Is Marissa Mayer Setting A Good Example?

In declaring that she would only take off two weeks after her twins are born, which comes out to one week per child, Marissa Mayer, CEO of Yahoo, is actually setting a positive example. So argues Gayle Laakmann Mcdowell at Quora, via Time.

She actually sets a wonderful example for women by choosing to take only limited leave. She sends a message that not all women are the same, and that babies aren’t just the women’s responsibility.

My head is on fire, so I’m going to have to let her continue while I stumble around screaming for a bucket of water.

As a woman — in tech — with a young kid and another one on the way, I can say that the expectation is definitely not “oh, you must go back to work ASAP.” That’s the expectation on fathers.

We don’t need another woman sending a message that it’s OK to not work, permanently or for an extended period of time. That’s already the norm (at least within highly paid jobs). Society has that message, loud and clear.

It is?? (I’m back! My hair is damp and steaming slightly.) I want to live in that world, the world where it’s “the norm” for women to not work for an extended period of time after having a baby. I would feel like Homer in the Land of Chocolate.

Yes, every woman is different, and yes, some women find childcare, and particularly infant-care, an exhausting, tedious, merciless process from which returning to work provides sweet release. But like, shit happens during childbirth. (Ha! Literally, shit happens during childbirth, as you may recall if you have ever read a labor story or participated in one.) If you have to have a C-section, for example, which is significant surgery, your body will need more than two weeks to recover. Often that will be the case even if your delivery is uneventful, because even an “uneventful” birth can be a significant physical trauma. I got two black eyes from mine and a couple of stitches and I was one of the lucky ones.

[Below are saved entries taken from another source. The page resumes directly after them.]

Lemma reset_ours (fs : future_state (H := H)) :
  future_inv fs -> not_queued (fs_futures fs future) ->
  exists fs' t, future_step (FiReset future) fs = Def (tt, fs', t) /\ future_inv fs' /\ fs_futures fs' future = future_zero.
Proof.
  intros Hi Hn. pose proof (queued_ours fs Hi Hn) as Hq. eexists _, _.
  assert (E : future_step (FiReset future) fs = Def (nabto_device_future_reset future fs)).
  { cbn [future_step]. rewrite u_hget, Hq. done. }
  rewrite E. split; [reflexivity |]. split.
  - eapply step_ours; [exact Hi | exact E].
  - destruct fs. cbn. by rewrite fn_lookup_insert.
Qed.

Lemma resolve_ours ec (fs : future_state (H := H)) :
  future_inv fs -> fu_ready (fs_futures fs future) = false ->
  exists fs' t, nabto_device_future_resolve future ec fs = Def (tt, fs', t) /\ future_inv fs' /\
    fs_futures fs' future = (fs_futures fs future) {{ fu_ec := ec; fu_ready := true }}.
Proof.
  intros Hi Hr. pose proof (queued_ours fs Hi (or_introl Hr)) as Hq.
  assert (Hd : exists fs' t, nabto_device_future_resolve future ec fs = Def (tt, fs', t) /\
    fs_futures fs' future = (fs_futures fs future) {{ fu_ec := ec; fu_ready := true }}).
  { unfold nabto_device_future_resolve, set_future. rewrite u_hmod, u_hget. destruct fs as [m h st]. cbn in Hq |- *.
    rewrite fn_lookup_insert. destruct (m future) as [[c |] e r]; cbn.
    - unfold nabto_device_future_queue_post, ubind, ulift, hget. cbn. rewrite Hq. eexists _, _. split; [reflexivity |].
      cbn. by rewrite fn_lookup_insert.
    - eexists _, _. split; [reflexivity |]. cbn. by rewrite fn_lookup_insert. }
  destruct Hd as (fs' & t & E & Hf). exists fs', t. split; [done |]. split; [| done].
  by apply (step_ours (FiResolve future ec) fs fs' t).
Qed.

Lemma set_callback_ours (fs : future_state (H := H)) :
  future_inv fs -> fu_cb (fs_futures fs future) = None ->
  exists fs' t, nabto_device_future_set_callback future callback fs = Def (tt, fs', t) /\ future_inv fs' /\
    fs_futures fs' future = (fs_futures fs future) {{ fu_cb := Some callback }}.
Proof.
  intros Hi Hc. pose proof (queued_ours fs Hi (or_intror Hc)) as Hq.
  assert (Hd : exists fs' t, nabto_device_future_set_callback future callback fs = Def (tt, fs', t) /\
    fs_futures fs' future = (fs_futures fs future) {{ fu_cb := Some callback }}).
  { unfold nabto_device_future_set_callback, set_future. rewrite u_hmod, u_hget. destruct fs as [m h st]. cbn in Hq |- *.
    rewrite fn_lookup_insert. destruct (m future) as [c e []]; cbn.
    - unfold nabto_device_future_queue_post, ubind, ulift, hget. cbn. rewrite Hq. eexists _, _. split; [reflexivity |].
      cbn. by rewrite fn_lookup_insert.
    - eexists _, _. split; [reflexivity |]. cbn. by rewrite fn_lookup_insert. }
  destruct Hd as (fs' & t & E & Hf). exists fs', t. split; [done |]. split; [| done].
  by apply (step_ours (FiSetCallback future callback) fs fs' t).
Qed.

(** *** The invariant *)

Inductive loop_phase : Type := LWaiting | LResolved | LEnded.

Definition listener_open (l : nabto_device_listener) : Prop := dl_ec l = NABTO_EC_OK /\ dl_cb l = true.
Definition listener_over (l : nabto_device_listener) : Prop :=
  is_error (dl_ec l) = true /\ dl_cb l = false /\ dl_events l = [].

Definition phase_inv (p : loop_phase) (s : loop_t) : Prop :=
  let l := lp_listener s in
  match p with
  | LWaiting => listener_open l /\ dl_fut l = Some future /\ dl_events l = [] /\ fu_ready (ours s) = false
  | LResolved => dl_fut l = None /\ fu_ready (ours s) = true /\
      (if is_error (fu_ec (ours s)) then listener_over l else is_Some (lp_request s))
  | LEnded => dl_fut l = None /\ listener_over l /\ lp_arm s = false
  end.

(** The request that is on its way to the handler. *)
Definition in_flight (p : loop_phase) (s : loop_t) : list nat :=
  match p with
  | LResolved => if is_error (fu_ec (ours s)) then [] else option_list (lp_request s)
  | _ => []
  end.

Record loop_inv (p : loop_phase) (accepted : list nat) (t : list loop_call) (s : loop_t) : Prop := {
  li_futures : future_inv (lp_futures s);
  li_initialized : dl_initialized (lp_listener s) = true;
  li_listener : listener_open (lp_listener s) \/ listener_over (lp_listener s);
  li_callback : fu_cb (ours s) = match p with LEnded => None | _ => if lp_arm s then None else Some callback end;
  li_phase : phase_inv p s;
  li_dropped : listener_open (lp_listener s) -> dropped t = [];
  li_conserved : accepted = handled t ++ in_flight p s ++ dropped t ++ dl_events (lp_listener s);
  li_freed : freed t = handled t
}.

Lemma handled_app t t' : handled (t ++ t') = handled t ++ handled t'.
Proof. apply omap_app. Qed.
Lemma freed_requests_app t t' : freed (t ++ t') = freed t ++ freed t'.
Proof. apply omap_app. Qed.
Lemma dropped_app t t' : dropped (t ++ t') = dropped t ++ dropped t'.
Proof. apply omap_app. Qed.

Lemma quiet_futures t : quiet_calls (map LpFuture t).
Proof. unfold quiet_calls. by induction t. Qed.

Lemma quiet_app t t' : quiet_calls t -> quiet_calls t' -> quiet_calls (t ++ t').
Proof.
  unfold quiet_calls. rewrite handled_app, freed_requests_app, dropped_app. intros (-> & -> & ->) (-> & -> & ->). done.
Qed.

(** The listener resolves our future. *)
Lemma effect_resolve ec (s : loop_t) :
  future_inv (lp_futures s) -> fu_ready (ours s) = false ->
  exists fs' t, listener_effect (DlResolve future ec) s = Def (tt, s {{ lp_futures := fs' }}, t) /\ future_inv fs' /\
    fs_futures fs' future = (ours s) {{ fu_ec := ec; fu_ready := true }} /\ quiet_calls t.
Proof.
  intros Hi Hr. destruct (resolve_ours ec _ Hi Hr) as (fs' & t & E & Hi' & Hf).
  exists fs', (LpListener (DlResolve future ec) :: map LpFuture t). split; [| split; [done |]].
  - unfold listener_effect. rewrite (ubind_def _ _ s tt s [LpListener (DlResolve future ec)]) by done.
    unfold on_futures. by rewrite E.
  - split; [done |]. apply (quiet_app [_]); [done | apply quiet_futures].
Qed.

(** It hands out a request with our future. *)
Lemma effect_request r (s : loop_t) :
  future_inv (lp_futures s) -> fu_ready (ours s) = false ->
  exists fs' t, listener_effects [DlCallback NABTO_EC_OK (Some future) (Some r); DlResolve future NABTO_EC_OK] s =
      Def (tt, s {{ lp_request := Some r }} {{ lp_futures := fs' }}, t) /\ future_inv fs' /\
    fs_futures fs' future = (ours s) {{ fu_ec := NABTO_EC_OK; fu_ready := true }} /\ quiet_calls t.
Proof.
  intros Hi Hr. set (s1 := s {{ lp_request := Some r }}).
  destruct (effect_resolve NABTO_EC_OK s1) as (fs' & t & E & Hi' & Hf & Hq); [by destruct s.. |].
  exists fs', (LpListener (DlCallback NABTO_EC_OK (Some future) (Some r)) :: t). split; [| split; [done |]].
  - cbn [listener_effects].
    rewrite (ubind_def _ _ s tt s1 [LpListener (DlCallback NABTO_EC_OK (Some future) (Some r))]) by done.
    unfold ubind. rewrite E. cbn. by rewrite app_nil_r.
  - split; [by destruct s |]. by apply (quiet_app [_]).
Qed.

Lemma on_listener_eq {A} (m : dl_handler A) (s : loop_t) a l t s' t' :
  m (lp_listener s) = (a, l, t) -> listener_effects t (s {{ lp_listener := l }}) = Def (tt, s', t') ->
  on_listener m s = Def (a, s', t').
Proof.
  intros Em Et. unfold on_listener. rewrite Em. rewrite u_hmod. rewrite (ubind_def _ _ _ _ _ _ Et). cbn.
  by rewrite app_nil_r.
Qed.

(** What a listener that listens has after [start_listen], with the requests that are not given out yet. *)
Definition started (s s' : loop_t) (p : loop_phase) : Prop :=
  future_inv (lp_futures s') /\ dl_initialized (lp_listener s') = true /\
  (listener_open (lp_listener s) -> listener_open (lp_listener s')) /\
  (listener_over (lp_listener s) -> listener_over (lp_listener s')) /\
  fu_cb (ours s') = None /\ phase_inv p s' /\ lp_arm s' = true /\ p <> LEnded /\
  in_flight p s' ++ dl_events (lp_listener s') = dl_events (lp_listener s).

Lemma start_listen_ok (s : loop_t) :
  future_inv (lp_futures s) -> not_queued (ours s) -> dl_initialized (lp_listener s) = true ->
  listener_open (lp_listener s) \/ listener_over (lp_listener s) -> dl_fut (lp_listener s) = None ->
  exists s' t p, start_listen future s = Def (tt, s', t) /\ quiet_calls t /\ started s s' p.
Proof.
  intros Hi Hn Hini Hst Hfut. destruct (reset_ours _ Hi Hn) as (fs1 & t1 & E1 & Hi1 & Hf1).
  set (s1 := s {{ lp_futures := fs1 }}).
  assert (Hours1 : ours s1 = future_zero) by exact Hf1.
  assert (Hs1 : on_futures (future_step (FiReset future)) s = Def (tt, s1, map LpFuture t1)) by (unfold on_futures; by rewrite E1).
  assert (Hrest : exists a s2 t2 p, on_listener (nabto_device_listener_device_event accepts_all future) s1 = Def (a, s2, t2) /\
    quiet_calls t2 /\ started s (s2 {{ lp_arm := true }}) p).
  { destruct s as [fs [ini ev cb fut ec] rq arm]. cbn in Hini, Hfut, Hst. subst ini fut.
    destruct Hst as [[Hec Hcb] | (Hec & Hcb & Hev)]; cbn in Hec, Hcb.
    - subst ec cb. destruct ev as [| r ev].
      + (* waiting *)
        exists true, (mk_lp fs1 (mk_dl true [] true (Some future) NABTO_EC_OK) rq arm), [], LWaiting.
        split; [| split; [done |]].
        * eapply on_listener_eq; [reflexivity | reflexivity].
        * unfold started. cbn. split_and!; try done; try (by intros (? & _)); [by unfold ours; cbn; rewrite Hf1 |].
          unfold phase_inv, ours. cbn. by rewrite Hf1.
      + (* a request is there *)
        set (l2 := mk_dl true ev true None NABTO_EC_OK).
        destruct (effect_request r (mk_lp fs1 l2 rq arm)) as (fs2 & t2 & E2 & Hi2 & Hf2 & Hq2);
          [done | unfold ours; cbn; by rewrite Hf1 |].
        exists true, (mk_lp fs2 l2 (Some r) arm), t2, LResolved. split; [| split; [done |]].
        * eapply on_listener_eq; [reflexivity | exact E2].
        * unfold started, phase_inv, in_flight, ours. cbn. unfold ours in Hf2. cbn in Hf2. rewrite Hf1 in Hf2.
          rewrite Hf2. cbn. split_and!; try done; first [by eexists | intros (Hx & _); by cbn in Hx].
    - (* the listener has ended *)
      cbn in Hev. subst cb ev. set (l2 := mk_dl true [] false None ec).
      destruct (effect_resolve ec (mk_lp fs1 l2 rq arm)) as (fs2 & t2 & E2 & Hi2 & Hf2 & Hq2);
        [done | unfold ours; cbn; by rewrite Hf1 |].
      exists false, (mk_lp fs2 l2 rq arm), t2, LResolved. split; [| split; [done |]].
      + assert (E3 : listener_effects [DlResolve future ec] (mk_lp fs1 l2 rq arm) = Def (tt, mk_lp fs2 l2 rq arm, t2))
          by (cbn [listener_effects]; rewrite (ubind_def _ _ _ _ _ _ E2); cbn; by rewrite app_nil_r).
        eapply on_listener_eq; [| exact E3]. unfold nabto_device_listener_device_event. rewrite hget_seq. cbn. rewrite Hec. reflexivity.
      + unfold started, phase_inv, in_flight, ours. cbn. unfold ours in Hf2. cbn in Hf2. rewrite Hf1 in Hf2.
        rewrite Hf2. cbn. unfold constant. rewrite Hec. split_and!; try done; intros (Hx & ?); cbn in Hx; by subst ec. }
  destruct Hrest as (a & s2 & t2 & p & E2 & Hq2 & Hp).
  exists (s2 {{ lp_arm := true }}), (map LpFuture t1 ++ t2), p. split; [| split; [| done]].
  - unfold start_listen. rewrite (ubind_def _ _ _ _ _ _ Hs1), (ubind_def _ _ _ _ _ _ E2). cbn. by rewrite app_nil_r.
  - apply quiet_app; [apply quiet_futures | done].
Qed.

It’s not that I don’t think Mayer and McDowell shouldn’t return to work after two weeks. If they feel ready to go back, they should go and be welcome. In Mayer’s case especially, I understand her motivation to assure her stockholders and the public at large that the birth of her twins is nothing more than a minor annoyance. An NYU professor has already used her news as an occasion to criticize both her and Yahoo:

“If she hadn’t announced she was pregnant with twins, she’d be out of a job within six months,” the professor said on Bloomberg television. … “She got a reprieve from death row because she’s pregnant with twins.”

The professor deemed the search engine company’s board to be a lesson in poor corporate governance, and said it would fare better under the control of other management, such as Microsoft.

I am also sympathetic to her because I don’t think that anyone’s private family decisions should have to unfold under the unforgiving gaze of a 24-hour news cycle that generates think pieces about what the contents of her womb might mean for investors. Who among us could endure that level of scrutiny? It drove even Anne Boleyn mad.

But announcing in advance that you plan to treat the birth of your twins like a bad cold — two weeks in bed, some aspirin, and you’re back as though nothing happened — is not setting a good example for anyone. In fact, it’s the opposite. The vast majority of women will need more time than that to recover. They deserve more time. And creating an unreasonable expectation that anyone — even highly paid, type-A CEO-types — should be able to simply power through is worse than harmful.

The norm is this country is not compassion. We do not treat each other like human beings worthy of care and respect. Too many women already have to return to work two weeks after giving birth whether they’re ready or not. That is a situation that should make us deeply ashamed of ourselves and the way, as a nation, we prioritize profits over people.